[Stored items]
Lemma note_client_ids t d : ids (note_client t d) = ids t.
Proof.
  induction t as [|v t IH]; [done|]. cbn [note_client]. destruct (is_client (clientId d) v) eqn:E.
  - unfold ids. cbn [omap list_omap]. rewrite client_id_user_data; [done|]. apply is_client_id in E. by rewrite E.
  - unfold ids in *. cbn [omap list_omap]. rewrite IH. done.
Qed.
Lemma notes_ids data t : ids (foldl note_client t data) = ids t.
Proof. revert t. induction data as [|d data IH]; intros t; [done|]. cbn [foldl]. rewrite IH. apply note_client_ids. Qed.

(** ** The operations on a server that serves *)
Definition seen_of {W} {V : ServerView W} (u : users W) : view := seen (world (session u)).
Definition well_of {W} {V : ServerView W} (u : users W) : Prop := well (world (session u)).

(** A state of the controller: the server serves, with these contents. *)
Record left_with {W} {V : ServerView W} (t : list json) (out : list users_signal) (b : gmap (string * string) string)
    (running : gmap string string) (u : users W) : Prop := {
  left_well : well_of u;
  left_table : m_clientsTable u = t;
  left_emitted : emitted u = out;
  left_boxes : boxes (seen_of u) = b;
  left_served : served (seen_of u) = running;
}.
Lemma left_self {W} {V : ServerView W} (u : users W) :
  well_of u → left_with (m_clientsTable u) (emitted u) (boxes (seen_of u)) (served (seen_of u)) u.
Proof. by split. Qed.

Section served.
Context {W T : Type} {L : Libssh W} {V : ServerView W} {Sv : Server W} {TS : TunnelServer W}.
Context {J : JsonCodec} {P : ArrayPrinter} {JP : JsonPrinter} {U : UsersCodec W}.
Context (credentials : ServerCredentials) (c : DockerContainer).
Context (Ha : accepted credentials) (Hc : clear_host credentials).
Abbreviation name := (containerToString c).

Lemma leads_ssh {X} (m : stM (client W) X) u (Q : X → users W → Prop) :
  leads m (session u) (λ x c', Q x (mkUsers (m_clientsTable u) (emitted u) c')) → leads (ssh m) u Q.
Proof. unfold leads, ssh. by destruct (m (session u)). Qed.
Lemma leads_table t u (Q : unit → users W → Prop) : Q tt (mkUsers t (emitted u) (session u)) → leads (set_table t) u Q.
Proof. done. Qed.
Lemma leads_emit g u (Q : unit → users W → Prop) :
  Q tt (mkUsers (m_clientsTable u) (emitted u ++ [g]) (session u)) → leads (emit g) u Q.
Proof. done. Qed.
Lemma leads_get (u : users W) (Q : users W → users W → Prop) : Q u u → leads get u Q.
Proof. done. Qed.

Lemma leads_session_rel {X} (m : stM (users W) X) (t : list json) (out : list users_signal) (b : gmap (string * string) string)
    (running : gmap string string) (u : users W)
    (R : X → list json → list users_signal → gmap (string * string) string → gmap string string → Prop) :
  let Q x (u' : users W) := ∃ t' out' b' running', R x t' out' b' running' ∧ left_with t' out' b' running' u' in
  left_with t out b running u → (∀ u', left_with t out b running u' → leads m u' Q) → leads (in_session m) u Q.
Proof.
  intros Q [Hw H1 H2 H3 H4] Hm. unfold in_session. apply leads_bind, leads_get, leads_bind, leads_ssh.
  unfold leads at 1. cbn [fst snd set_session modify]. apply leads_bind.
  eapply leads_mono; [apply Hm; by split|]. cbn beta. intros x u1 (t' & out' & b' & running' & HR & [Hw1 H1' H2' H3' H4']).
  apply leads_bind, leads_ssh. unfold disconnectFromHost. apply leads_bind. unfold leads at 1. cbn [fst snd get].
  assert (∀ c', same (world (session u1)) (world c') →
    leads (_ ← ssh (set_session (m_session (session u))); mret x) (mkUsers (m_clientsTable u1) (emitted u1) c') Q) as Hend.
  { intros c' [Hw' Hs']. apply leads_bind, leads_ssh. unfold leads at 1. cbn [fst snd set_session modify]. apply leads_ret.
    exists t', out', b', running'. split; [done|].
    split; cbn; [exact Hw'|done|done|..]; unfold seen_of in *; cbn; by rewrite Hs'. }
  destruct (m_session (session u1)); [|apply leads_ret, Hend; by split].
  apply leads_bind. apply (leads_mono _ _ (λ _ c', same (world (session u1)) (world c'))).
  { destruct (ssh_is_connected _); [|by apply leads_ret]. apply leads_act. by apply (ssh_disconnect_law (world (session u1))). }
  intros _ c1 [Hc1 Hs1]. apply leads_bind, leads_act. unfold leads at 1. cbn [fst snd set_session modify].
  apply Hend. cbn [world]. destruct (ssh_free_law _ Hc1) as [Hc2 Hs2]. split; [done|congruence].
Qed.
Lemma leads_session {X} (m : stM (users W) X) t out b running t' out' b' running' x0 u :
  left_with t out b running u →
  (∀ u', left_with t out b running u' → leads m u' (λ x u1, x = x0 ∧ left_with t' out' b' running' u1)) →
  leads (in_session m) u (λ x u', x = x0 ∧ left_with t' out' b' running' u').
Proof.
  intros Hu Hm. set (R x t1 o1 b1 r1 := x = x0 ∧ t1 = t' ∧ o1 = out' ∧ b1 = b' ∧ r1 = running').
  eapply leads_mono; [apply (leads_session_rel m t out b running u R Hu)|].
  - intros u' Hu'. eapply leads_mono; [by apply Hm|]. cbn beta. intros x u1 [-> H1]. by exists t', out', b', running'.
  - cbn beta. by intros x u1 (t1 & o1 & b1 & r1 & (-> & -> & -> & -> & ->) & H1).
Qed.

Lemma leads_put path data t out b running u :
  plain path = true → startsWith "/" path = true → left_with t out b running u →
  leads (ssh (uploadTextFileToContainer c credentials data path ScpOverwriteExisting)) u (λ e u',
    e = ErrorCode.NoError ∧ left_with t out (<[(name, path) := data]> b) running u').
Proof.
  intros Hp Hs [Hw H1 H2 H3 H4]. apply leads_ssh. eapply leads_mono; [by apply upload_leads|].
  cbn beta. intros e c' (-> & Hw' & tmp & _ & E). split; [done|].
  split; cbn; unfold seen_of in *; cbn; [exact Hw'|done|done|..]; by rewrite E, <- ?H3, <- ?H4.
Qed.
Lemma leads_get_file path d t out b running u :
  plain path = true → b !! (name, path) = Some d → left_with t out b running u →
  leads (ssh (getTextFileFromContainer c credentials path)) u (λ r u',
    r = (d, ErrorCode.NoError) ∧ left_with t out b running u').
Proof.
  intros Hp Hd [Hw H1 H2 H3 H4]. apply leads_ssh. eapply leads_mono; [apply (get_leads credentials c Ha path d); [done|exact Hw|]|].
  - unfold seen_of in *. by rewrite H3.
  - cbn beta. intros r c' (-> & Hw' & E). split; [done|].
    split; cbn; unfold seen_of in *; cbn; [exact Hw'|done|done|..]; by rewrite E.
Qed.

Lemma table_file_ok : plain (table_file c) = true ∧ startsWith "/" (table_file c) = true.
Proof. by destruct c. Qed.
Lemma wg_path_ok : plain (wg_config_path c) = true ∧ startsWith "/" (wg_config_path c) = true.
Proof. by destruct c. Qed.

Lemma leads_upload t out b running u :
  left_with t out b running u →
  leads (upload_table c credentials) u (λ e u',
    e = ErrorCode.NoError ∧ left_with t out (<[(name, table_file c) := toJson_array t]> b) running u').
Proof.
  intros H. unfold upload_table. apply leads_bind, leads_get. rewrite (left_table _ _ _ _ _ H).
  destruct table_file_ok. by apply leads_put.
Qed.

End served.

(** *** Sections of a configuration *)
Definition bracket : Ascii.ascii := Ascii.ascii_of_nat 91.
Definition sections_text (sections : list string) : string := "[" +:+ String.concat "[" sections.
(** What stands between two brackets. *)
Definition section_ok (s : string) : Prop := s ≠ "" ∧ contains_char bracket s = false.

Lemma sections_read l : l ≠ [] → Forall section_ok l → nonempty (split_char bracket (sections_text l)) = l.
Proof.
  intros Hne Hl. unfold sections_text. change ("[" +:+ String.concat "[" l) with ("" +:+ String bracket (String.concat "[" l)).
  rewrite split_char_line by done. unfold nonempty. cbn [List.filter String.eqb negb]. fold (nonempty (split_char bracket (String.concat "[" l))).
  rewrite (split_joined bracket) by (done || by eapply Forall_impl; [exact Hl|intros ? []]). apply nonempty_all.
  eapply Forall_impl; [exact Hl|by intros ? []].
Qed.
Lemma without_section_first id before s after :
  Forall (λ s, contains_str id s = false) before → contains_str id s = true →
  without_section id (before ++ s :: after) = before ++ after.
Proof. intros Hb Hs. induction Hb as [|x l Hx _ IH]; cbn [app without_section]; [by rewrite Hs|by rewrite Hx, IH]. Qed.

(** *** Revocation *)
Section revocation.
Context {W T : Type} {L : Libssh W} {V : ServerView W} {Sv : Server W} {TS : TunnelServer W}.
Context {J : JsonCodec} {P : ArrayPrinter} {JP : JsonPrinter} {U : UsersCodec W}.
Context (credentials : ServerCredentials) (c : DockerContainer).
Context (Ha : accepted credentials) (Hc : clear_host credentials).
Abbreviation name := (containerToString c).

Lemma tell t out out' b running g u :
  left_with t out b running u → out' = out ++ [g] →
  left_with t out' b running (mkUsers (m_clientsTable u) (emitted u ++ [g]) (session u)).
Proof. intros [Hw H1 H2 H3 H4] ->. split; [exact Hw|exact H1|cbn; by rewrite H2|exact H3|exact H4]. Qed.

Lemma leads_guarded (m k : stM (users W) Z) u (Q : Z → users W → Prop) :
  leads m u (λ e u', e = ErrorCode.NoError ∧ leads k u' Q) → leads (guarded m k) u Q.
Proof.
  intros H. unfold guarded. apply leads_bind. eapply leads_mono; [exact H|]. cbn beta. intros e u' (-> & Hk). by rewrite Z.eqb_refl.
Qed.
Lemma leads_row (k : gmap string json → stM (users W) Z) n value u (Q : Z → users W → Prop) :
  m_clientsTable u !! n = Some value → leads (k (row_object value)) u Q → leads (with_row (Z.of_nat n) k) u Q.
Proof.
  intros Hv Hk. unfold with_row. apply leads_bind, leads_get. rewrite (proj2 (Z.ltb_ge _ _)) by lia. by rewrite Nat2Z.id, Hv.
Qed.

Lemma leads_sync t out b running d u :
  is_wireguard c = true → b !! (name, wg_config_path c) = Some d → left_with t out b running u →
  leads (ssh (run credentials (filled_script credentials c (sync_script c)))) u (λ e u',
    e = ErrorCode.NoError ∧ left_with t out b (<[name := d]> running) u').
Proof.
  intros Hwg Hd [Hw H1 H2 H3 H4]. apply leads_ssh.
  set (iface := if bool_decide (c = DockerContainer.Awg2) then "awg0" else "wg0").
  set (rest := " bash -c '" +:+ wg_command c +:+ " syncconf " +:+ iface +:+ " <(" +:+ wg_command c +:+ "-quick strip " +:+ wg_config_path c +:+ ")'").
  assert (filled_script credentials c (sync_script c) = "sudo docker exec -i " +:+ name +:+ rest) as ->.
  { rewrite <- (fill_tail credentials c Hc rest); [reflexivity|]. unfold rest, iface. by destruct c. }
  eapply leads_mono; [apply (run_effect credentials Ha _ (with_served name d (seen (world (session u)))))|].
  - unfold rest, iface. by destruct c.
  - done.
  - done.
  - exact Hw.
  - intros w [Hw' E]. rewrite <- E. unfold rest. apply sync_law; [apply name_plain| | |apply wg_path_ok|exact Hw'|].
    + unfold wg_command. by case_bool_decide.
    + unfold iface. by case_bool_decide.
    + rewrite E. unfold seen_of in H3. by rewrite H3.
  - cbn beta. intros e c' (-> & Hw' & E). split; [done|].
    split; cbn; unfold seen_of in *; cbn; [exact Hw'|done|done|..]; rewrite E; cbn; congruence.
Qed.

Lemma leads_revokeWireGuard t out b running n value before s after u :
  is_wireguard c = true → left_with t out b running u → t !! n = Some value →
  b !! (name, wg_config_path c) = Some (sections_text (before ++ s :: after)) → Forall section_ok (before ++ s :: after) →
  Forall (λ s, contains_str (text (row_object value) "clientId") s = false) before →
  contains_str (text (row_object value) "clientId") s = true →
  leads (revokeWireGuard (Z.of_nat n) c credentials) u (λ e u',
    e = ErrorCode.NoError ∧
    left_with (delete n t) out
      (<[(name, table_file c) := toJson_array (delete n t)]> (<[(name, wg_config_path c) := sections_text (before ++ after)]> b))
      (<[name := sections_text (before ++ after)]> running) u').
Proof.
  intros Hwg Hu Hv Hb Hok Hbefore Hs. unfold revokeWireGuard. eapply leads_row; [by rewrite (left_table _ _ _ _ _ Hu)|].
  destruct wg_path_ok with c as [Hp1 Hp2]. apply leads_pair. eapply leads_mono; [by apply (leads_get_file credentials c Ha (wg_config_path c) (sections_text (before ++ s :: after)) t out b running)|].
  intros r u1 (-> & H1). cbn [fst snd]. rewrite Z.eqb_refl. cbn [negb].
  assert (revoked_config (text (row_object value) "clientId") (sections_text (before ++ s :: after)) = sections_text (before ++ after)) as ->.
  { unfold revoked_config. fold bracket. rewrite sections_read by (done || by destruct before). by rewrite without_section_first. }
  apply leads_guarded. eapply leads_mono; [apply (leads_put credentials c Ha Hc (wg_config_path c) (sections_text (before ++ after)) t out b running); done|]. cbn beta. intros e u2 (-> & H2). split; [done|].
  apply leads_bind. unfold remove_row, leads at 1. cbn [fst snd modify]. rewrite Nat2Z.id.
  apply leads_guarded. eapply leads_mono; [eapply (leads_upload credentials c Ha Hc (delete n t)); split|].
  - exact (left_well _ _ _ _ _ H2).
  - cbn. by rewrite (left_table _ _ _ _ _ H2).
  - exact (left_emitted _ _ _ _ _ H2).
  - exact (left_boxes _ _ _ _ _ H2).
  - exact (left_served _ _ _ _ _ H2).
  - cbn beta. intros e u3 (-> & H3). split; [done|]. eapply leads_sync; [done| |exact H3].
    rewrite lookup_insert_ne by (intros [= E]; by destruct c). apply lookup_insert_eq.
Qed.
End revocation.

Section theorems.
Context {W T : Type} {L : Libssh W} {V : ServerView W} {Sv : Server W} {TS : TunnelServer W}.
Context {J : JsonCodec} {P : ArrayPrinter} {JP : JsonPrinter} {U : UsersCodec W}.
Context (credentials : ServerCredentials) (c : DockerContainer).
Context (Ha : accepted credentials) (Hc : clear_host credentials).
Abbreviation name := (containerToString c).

▶ _Instructions to follow_: Examine the entries and report how many of their lines contain the string "rest", giving no more than the number.

▶ _Written answer_: 5